## The records
(** * Evidence scoring and selection: a shallow embedding of [main.py] and
    of the report-link scoring of [scraper.py].

    Python values are embedded as they are at run time: integers as [Z],
    floats as IEEE-754 binary64 ([PrimFloat]), strings as [string], a JSON
    object as an association list.  A document of the selection part is a
    record with one field per dictionary key the selection reads. *)

From Stdlib Require Import ZArith List String Ascii Bool Lia Floats.
From Stdlib Require Import Permutation Sorted ListSet DecimalString DecimalPos.
Import ListNotations.

Set Warnings "-inexact-float,-register-all".
Open Scope string_scope.
Open Scope Z_scope.

(* ================================================================== *)
(** ** Python values *)
(* ================================================================== *)

Module Py.

(** The values [json.loads] can produce, plus [None]. *)
Inductive pyval : Type :=
| PNone
| PBool (b : bool)
| PInt (z : Z)
| PFloat (f : float)
| PStr (s : string)
| PList (l : list pyval)
| PDict (kvs : list (string * pyval)).

(** Python truthiness ([if v:], [not v]). *)
Definition truthy (v : pyval) : bool :=
  match v with
  | PNone => false
  | PBool b => b
  | PInt z => negb (z =? 0)
  | PFloat f => negb (f =? 0)%float
  | PStr s => negb (s =? "")%string
  | PList l => match l with [] => false | _ => true end
  | PDict kvs => match kvs with [] => false | _ => true end
  end.

(** [isinstance(v, int)]: [bool] is a subclass of [int]. *)
Definition isinstance_int (v : pyval) : bool :=
  match v with
  | PInt _ | PBool _ => true
  | _ => false
  end.

(** The integer an [int] instance stands for. *)
Definition int_value (v : pyval) : Z :=
  match v with
  | PInt z => z
  | PBool true => 1
  | _ => 0
  end.

(** An optional integer as the Python value it is ([None] or an [int]). *)
Definition of_opt_int (o : option Z) : pyval :=
  match o with
  | Some z => PInt z
  | None => PNone
  end.

(** [str(z)] for an integer. *)
Definition str_int (z : Z) : string := NilEmpty.string_of_int (Z.to_int z).

(** Truthiness of an optional string ([d.get(k)] where the value is a
    string or the key is missing). *)
Definition truthy_opt_str (o : option string) : bool :=
  match o with
  | Some s => negb (s =? "")%string
  | None => false
  end.

(** Exceptions the embedded code can raise. *)
Inductive exn : Type := TypeError | ValueError | OverflowError | IndexError.

(** A computation that returns or raises. *)
Definition result (A : Type) : Type := (exn + A)%type.

Definition ret {A : Type} (a : A) : result A := inr a.
Definition raise {A : Type} (e : exn) : result A := inl e.
Definition bind {A B : Type} (m : result A) (k : A -> result B) : result B :=
  match m with
  | inl e => inl e
  | inr a => k a
  end.

Notation "x <- m ;; k" := (bind m (fun x => k))
  (at level 61, m at next level, right associativity).

(** *** [int(...)]

    Strings are ASCII here: the whitespace and digit classes are the
    ASCII part of Python's. *)

Definition is_digit (c : ascii) : bool :=
  let n := nat_of_ascii c in ((48 <=? n) && (n <=? 57))%nat.

Definition digit_value (c : ascii) : Z := Z.of_nat (nat_of_ascii c) - 48.

Definition is_space (c : ascii) : bool :=
  let n := nat_of_ascii c in
  (((9 <=? n) && (n <=? 13)) || ((28 <=? n) && (n <=? 32)))%nat.

Fixpoint lstrip (s : string) : string :=
  match s with
  | String c rest => if is_space c then lstrip rest else s
  | EmptyString => EmptyString
  end.

(** Length of [s] without its trailing whitespace. *)
Fixpoint rstrip_length (s : string) : nat :=
  match s with
  | String c rest =>
      match rstrip_length rest with
      | O => if is_space c then O else 1%nat
      | S n => S (S n)
      end
  | EmptyString => O
  end.

(** [s.strip()] *)
Definition strip (s : string) : string :=
  let s := lstrip s in substring 0 (rstrip_length s) s.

## Exercise instructions
The whole listing above needs to be reproduced exactly.

## Your solution
(** * Evidence scoring and selection: a shallow embedding of [main.py] and
    of the report-link scoring of [scraper.py].

    Python values are embedded as they are at run time: integers as [Z],
    floats as IEEE-754 binary64 ([PrimFloat]), strings as [string], a JSON
    object as an association list.  A document of the selection part is a
    record with one field per dictionary key the selection reads. *)

From Stdlib Require Import ZArith List String Ascii Bool Lia Floats.
From Stdlib Require Import Permutation Sorted ListSet DecimalString DecimalPos.
Import ListNotations.

Set Warnings "-inexact-float,-register-all".
Open Scope string_scope.
Open Scope Z_scope.

(* ================================================================== *)
(** ** Python values *)
(* ================================================================== *)

Module Py.

(** The values [json.loads] can produce, plus [None]. *)
Inductive pyval : Type :=
| PNone
| PBool (b : bool)
| PInt (z : Z)
| PFloat (f : float)
| PStr (s : string)
| PList (l : list pyval)
| PDict (kvs : list (string * pyval)).

(** Python truthiness ([if v:], [not v]). *)
Definition truthy (v : pyval) : bool :=
  match v with
  | PNone => false
  | PBool b => b
  | PInt z => negb (z =? 0)
  | PFloat f => negb (f =? 0)%float
  | PStr s => negb (s =? "")%string
  | PList l => match l with [] => false | _ => true end
  | PDict kvs => match kvs with [] => false | _ => true end
  end.

(** [isinstance(v, int)]: [bool] is a subclass of [int]. *)
Definition isinstance_int (v : pyval) : bool :=
  match v with
  | PInt _ | PBool _ => true
  | _ => false
  end.

(** The integer an [int] instance stands for. *)
Definition int_value (v : pyval) : Z :=
  match v with
  | PInt z => z
  | PBool true => 1
  | _ => 0
  end.

(** An optional integer as the Python value it is ([None] or an [int]). *)
Definition of_opt_int (o : option Z) : pyval :=
  match o with
  | Some z => PInt z
  | None => PNone
  end.

(** [str(z)] for an integer. *)
Definition str_int (z : Z) : string := NilEmpty.string_of_int (Z.to_int z).

(** Truthiness of an optional string ([d.get(k)] where the value is a
    string or the key is missing). *)
Definition truthy_opt_str (o : option string) : bool :=
  match o with
  | Some s => negb (s =? "")%string
  | None => false
  end.

(** Exceptions the embedded code can raise. *)
Inductive exn : Type := TypeError | ValueError | OverflowError | IndexError.

(** A computation that returns or raises. *)
Definition result (A : Type) : Type := (exn + A)%type.

Definition ret {A : Type} (a : A) : result A := inr a.
Definition raise {A : Type} (e : exn) : result A := inl e.
Definition bind {A B : Type} (m : result A) (k : A -> result B) : result B :=
  match m with
  | inl e => inl e
  | inr a => k a
  end.

Notation "x <- m ;; k" := (bind m (fun x => k))
  (at level 61, m at next level, right associativity).

(** *** [int(...)]

    Strings are ASCII here: the whitespace and digit classes are the
    ASCII part of Python's. *)

Definition is_digit (c : ascii) : bool :=
  let n := nat_of_ascii c in ((48 <=? n) && (n <=? 57))%nat.

Definition digit_value (c : ascii) : Z := Z.of_nat (nat_of_ascii c) - 48.

Definition is_space (c : ascii) : bool :=
  let n := nat_of_ascii c in
  (((9 <=? n) && (n <=? 13)) || ((28 <=? n) && (n <=? 32)))%nat.

Fixpoint lstrip (s : string) : string :=
  match s with
  | String c rest => if is_space c then lstrip rest else s
  | EmptyString => EmptyString
  end.

(** Length of [s] without its trailing whitespace. *)
Fixpoint rstrip_length (s : string) : nat :=
  match s with
  | String c rest =>
      match rstrip_length rest with
      | O => if is_space c then O else 1%nat
      | S n => S (S n)
      end
  | EmptyString => O
  end.

(** [s.strip()] *)
Definition strip (s : string) : string :=
  let s := lstrip s in substring 0 (rstrip_length s) s.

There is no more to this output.